The government has already passed $8.3 billion in emergency spending directly related to public health needs. But Democrats are proposing things like increased unemployment benefits, a federal paid leave program, and more spending on programs like food stamps. Even Trump himself floated the idea of a payroll tax cut, which — unlike tax cuts for the wealthy and corporations — would immediately get money into the hands of average working Americans.

These are all good ways to juice the background spending that keeps the U.S. economy humming, and that provides the foundation that interest rate adjustments need to do their job.
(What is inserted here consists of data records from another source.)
Lemma filterIndexed_quiet ids index z w :
  quiet w → get_zset (w_db w) index = Some z →
  (∀ id, id ∈ ids → get_hash (w_db w) (batchKey id) = Some (H id)) →
  let r := filterIndexedBatches ids index keep w in
  r.2 = (omap kept ids, None) ∧
  get_zset (w_db r.1) index = Some (filter (λ p, p.1 ∈ ids → is_Some (kept p.1)) z).
Proof.
  intros Hq Hz Hh. cbv zeta. unfold filterIndexedBatches. case_decide as Hl.
  { apply nil_length_inv in Hl as ->. split; [done |]. cbn. rewrite Hz. f_equal. symmetry.
    apply map_filter_id. cbn. by intros i x _ ?%not_elem_of_nil. }
  unfold mbind, io_bind. destruct (pipeline_quiet (hgetalls ids) w Hq) as (net & -> & Hn).
  unfold hgetalls. rewrite (run_cmds_read _ H) by (intros id Hid; apply hgetall_ok, Hh, Hid).
  cbn [fst snd]. rewrite first_error_ok, partition_indexed_spec. cbn [app].
  set (prune := filter (λ id, kept id = None) ids).
  assert (filter (λ p, p.1 ∉ prune) z = filter (λ p, p.1 ∈ ids → is_Some (kept p.1)) z) as Ez.
  { apply map_filter_ext. intros id q _. cbn. unfold prune. rewrite list_elem_of_filter.
    destruct (kept id); naive_solver. }
  case_decide as Hp.
  - split; [done |]. cbn. rewrite Hz, <- Ez. f_equal. symmetry. apply map_filter_id. cbn.
    intros i x _. apply nil_length_inv in Hp. rewrite Hp. apply not_elem_of_nil.
  - destruct (pipeline_quiet (zrems index prune) (World (w_db w) net) Hn) as (net2 & -> & _).
    split; [done |]. cbn [fst w_db mret io_ret]. rewrite <- Ez.
    by apply (zrems_spec index prune (w_db w) z).
Qed.
End sweep.

Lemma elem_of_zrange r z id :
  id ∈ (zrange_members r z).*1 ↔ ∃ q, z !! id = Some q ∧ in_zrange r q = true.
Proof.
  unfold zrange_members. rewrite list_elem_of_fmap. split.
  - intros ([x q] & -> & [Hr Hx]%list_elem_of_filter). unfold zset_sorted in Hx.
    rewrite merge_sort_Permutation in Hx. apply elem_of_map_to_list in Hx. by exists q.
  - intros (q & Hz & Hr). exists (id, q). split; [done |]. apply list_elem_of_filter.
    split; [done |]. unfold zset_sorted. rewrite merge_sort_Permutation.
    by apply elem_of_map_to_list.
Qed.

Definition is_running (b : Batch) : bool := String.eqb (Status b) "running".

(** StaleBatches finds exactly the batches that are still running among
    those indexed before the threshold, and drops from the running index exactly
    the old entries whose batch is gone or no longer running. *)
Theorem StaleBatches_exact (st : RedisStore) (olderThan : Q) (w : world) (z : gmap string Q)
  (H : string → gmap string string)
  (Hq : quiet w) (Hz : get_zset (w_db w) runningIndex = Some z)
  (Hh : ∀ id, is_Some (z !! id) → get_hash (w_db w) (batchKey id) = Some (H id)) :
  let '(w', (out, err)) := StaleBatches (Some st) olderThan w in
  let old q := Qle_bool q olderThan in
  err = None ∧
  (∀ b, b ∈ out ↔ ∃ id q, z !! id = Some q ∧ old q = true ∧ kept H is_running id = Some b) ∧
  get_zset (w_db w') runningIndex
  = Some (filter (λ p, old p.2 = true → is_Some (kept H is_running p.1)) z).
Proof.
  unfold StaleBatches, mbind, io_bind.
  set (r := ZRange None (Some (false, olderThan))).
  destruct (do_quiet (command (ZRANGEBYSCORE runningIndex r)) w Hq) as (net & -> & Hn).
  assert (command (ZRANGEBYSCORE runningIndex r) (w_db w)
          = (w_db w, Ok ((zrange_members r z).*1))) as ->.
  { unfold command, ZRANGEBYSCORE, lift. by rewrite Hz. }
  cbn [fst snd]. fold is_running.
  pose proof (elem_of_zrange r z) as Hold. unfold in_zrange in Hold. cbn [zr_min zr_max r andb] in Hold.
  destruct (filterIndexed_quiet H is_running (zrange_members r z).*1 runningIndex z
    (World (w_db w) net) Hn Hz) as [F1 F2].
  { intros id Hid. apply Hh. apply Hold in Hid as (q & -> & _). by eexists. }
  destruct (filterIndexedBatches _ _ _ _) as [w' [out err]]. cbn [fst snd] in *.
  injection F1 as -> ->. split; [done |]. split.
  - intros b. rewrite list_elem_of_omap. split.
    + intros (id & (q & Hq1 & Hq2)%Hold & Hk). by exists id, q.
    + intros (id & q & H1 & H2 & H3). exists id. split; [apply Hold; by exists q | done].
  - rewrite F2. f_equal. apply map_filter_ext. intros id q Hid. cbn. rewrite Hold. naive_solver.
Qed.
Unfortunately, the deficit hawks in Trump's administration — such as National Economic Council director Larry Kudlow — are brushing aside those ideas in favor of more limited business tax breaks. More perversely, they're insisting the Fed is best positioned to deal with the coronavirus crisis — even as officials at the central bank, aware of their deteriorating situation, try to push Congress and the White House to step in with direct fiscal stimulus.

It's anyone's guess how this will end. American policymakers have managed to happily ignore the straightforward economic implications of falling Treasury yields for decades now. But eventually, coronavirus or no, something will have to give. Because there's not much room left before zero.